_What is expected_
List all lines of the data that include the string "done".

_Source data_
Lemma call_inv {A} on es (m : M (Brain S) A) n (g : program T S W) r n' g' new :
  takes m → run_inv on es g → on_brain m (n, g) = (r, (n', g')) →
  inflight (pg_ingest g') = (inflight (pg_ingest g) ++ new)%list →
  run_inv on (es ++ [Called (pg_tenants g) new]) (start_alerts i64 p new g').
Proof.
  intros Hm Hi Hb Hn. destruct (on_brain_takes m n g r n' g' Hm Hb) as (_ & _ & Hl & Ho & Hc & new' & Hi' & Hf).
  rewrite Hn in Hi'. apply app_inv_head in Hi' as <-. unfold run_inv, start_alerts, set_live.
  cbn [pg_live pg_over pg_ingest pg_core]. rewrite Hl, Ho, Hc, Hn. cbn [fst snd].
  replace (map (λ a, spawn i64 p (Alert a)) new) with (map (spawn i64 p) (map Alert new)) by (by rewrite map_map).
  assert ((map Alert new ≫= own) = new) as Hown by (clear; induction new as [|a new IH]; cbn in *; [done|by rewrite IH]).
  destruct (Hi) as []. eapply inv_spawn; [|done|cbn; by rewrite Hown, app_nil_r|by rewrite Hown|].
  - by split.
  - rewrite Hown. intros a Ha. exists (pg_tenants g), new. rewrite Forall_forall in Hf. split; [|by auto].
    apply elem_of_app. right. by left.
Qed.

Lemma step_inv on es e s s' :
  step e s s' → (∀ a, a ∈ accepted es → renders a) → run_inv on es s.2 → run_inv on (es ++ [e]) s'.2.
Proof.
  destruct 1 as [srv serial req ctx r n g n' g' new _ _ _ Hb Hn|deps dr rq r n g n' g' new _ _ _ Hb Hn
    |method path id verdict r n g n' s' _ _ _|i w done B o k b n [x t h live over [c r]] n' [c' r'] _ Hl He
    |i j a done n x t h live over c _ Hl Hj|i key done n x t h live over c _ Hl
    |id key when n [x t h live over c] _ _ _|expired order n [x t h live over c] _ _ _
    |i order done e n t h live over c _ Hl|e n g _ _ _|e n g _ _|n g _ _|stat read n g _|st n n' g _|n n' g _];
    cbn [snd]; intros Hr Hi.
  - by eapply call_inv; [apply serve_takes|..].
  - by eapply call_inv; [apply serve_http_takes|..].
  - apply inv_event; [by eapply inv_core|done|done].
  - by eapply inv_access.
  - eapply inv_return; [exact Hi|exact Hl|]. cbn. by apply delete_Permutation.
  - by eapply inv_return; [exact Hi|exact Hl|].
  - eapply (inv_spawn i64 p on es Other live over _ _ _ _ [Timer key]); try done; [by eapply inv_core|cbn; by rewrite app_nil_r|].
    by intros a ?%elem_of_nil.
  - eapply (inv_spawn i64 p on es Other live over _ _ _ _ [Main order]); try done; [cbn; by rewrite app_nil_r|].
    by intros a ?%elem_of_nil.
  - by eapply inv_return; [exact Hi|exact Hl|].
  - by apply inv_event.
  - by apply inv_event.
  - by apply inv_event.
  - by apply inv_event.
  - apply inv_event; [by eapply inv_core|done|done].
  - by apply inv_event.
Qed.

Lemma steps_inv es s s' :
  steps es s s' → idle s.2 → (∀ a, a ∈ accepted es → renders a) →
  run_inv (Correlator.enabled (pg_core s.2).1) es s'.2.
Proof.
  intros Hs H0. induction Hs as [s|es e s s' s'' Hs IH Hstep]; intros Hr; [by apply idle_inv|].
  assert (∀ a, a ∈ accepted es → renders a) as Hr' by (intros a Ha; apply Hr; rewrite accepted_app; apply elem_of_app; by left).
  by eapply step_inv; [exact Hstep| |apply IH].
Qed.
Lemma steps_cons_inv e es s s'' : steps (e :: es) s s'' → ∃ s', step e s s' ∧ steps es s' s''.
Proof.
  remember (e :: es) as all eqn:E. intros Hs. revert es E.
  induction Hs as [s|es0 e0 s s' s'' Hs IH Hstep]; intros es E; [done|].
  destruct es0 as [|x es0]; injection E as -> <-.
  - exists s''. split; [|constructor]. inversion Hs; [done|]. by destruct es.
  - destruct (IH es0 eq_refl) as (s1 & H1 & H2). exists s1. split; [done|]. by eapply sr_snoc.
Qed.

_Answer space_
  assert ((map Alert new ≫= own) = new) as Hown by (clear; induction new as [|a new IH]; cbn in *; [done|by rewrite IH]).
  destruct (Hi) as []. eapply inv_spawn; [|done|cbn; by rewrite Hown, app_nil_r|by rewrite Hown|].
    |method path id verdict r n g n' s' _ _ _|i w done B o k b n [x t h live over [c r]] n' [c' r'] _ Hl He
    |i j a done n x t h live over c _ Hl Hj|i key done n x t h live over c _ Hl
    |i order done e n t h live over c _ Hl|e n g _ _ _|e n g _ _|n g _ _|stat read n g _|st n n' g _|n n' g _];
  - apply inv_event; [by eapply inv_core|done|done].
  - eapply (inv_spawn i64 p on es Other live over _ _ _ _ [Timer key]); try done; [by eapply inv_core|cbn; by rewrite app_nil_r|].
  - eapply (inv_spawn i64 p on es Other live over _ _ _ _ [Main order]); try done; [cbn; by rewrite app_nil_r|].
  - apply inv_event; [by eapply inv_core|done|done].
  induction Hs as [s|es0 e0 s s' s'' Hs IH Hstep]; intros es E; [done|].
  - exists s''. split; [|constructor]. inversion Hs; [done|]. by destruct es.
  - destruct (IH es0 eq_refl) as (s1 & H1 & H2). exists s1. split; [done|]. by eapply sr_snoc.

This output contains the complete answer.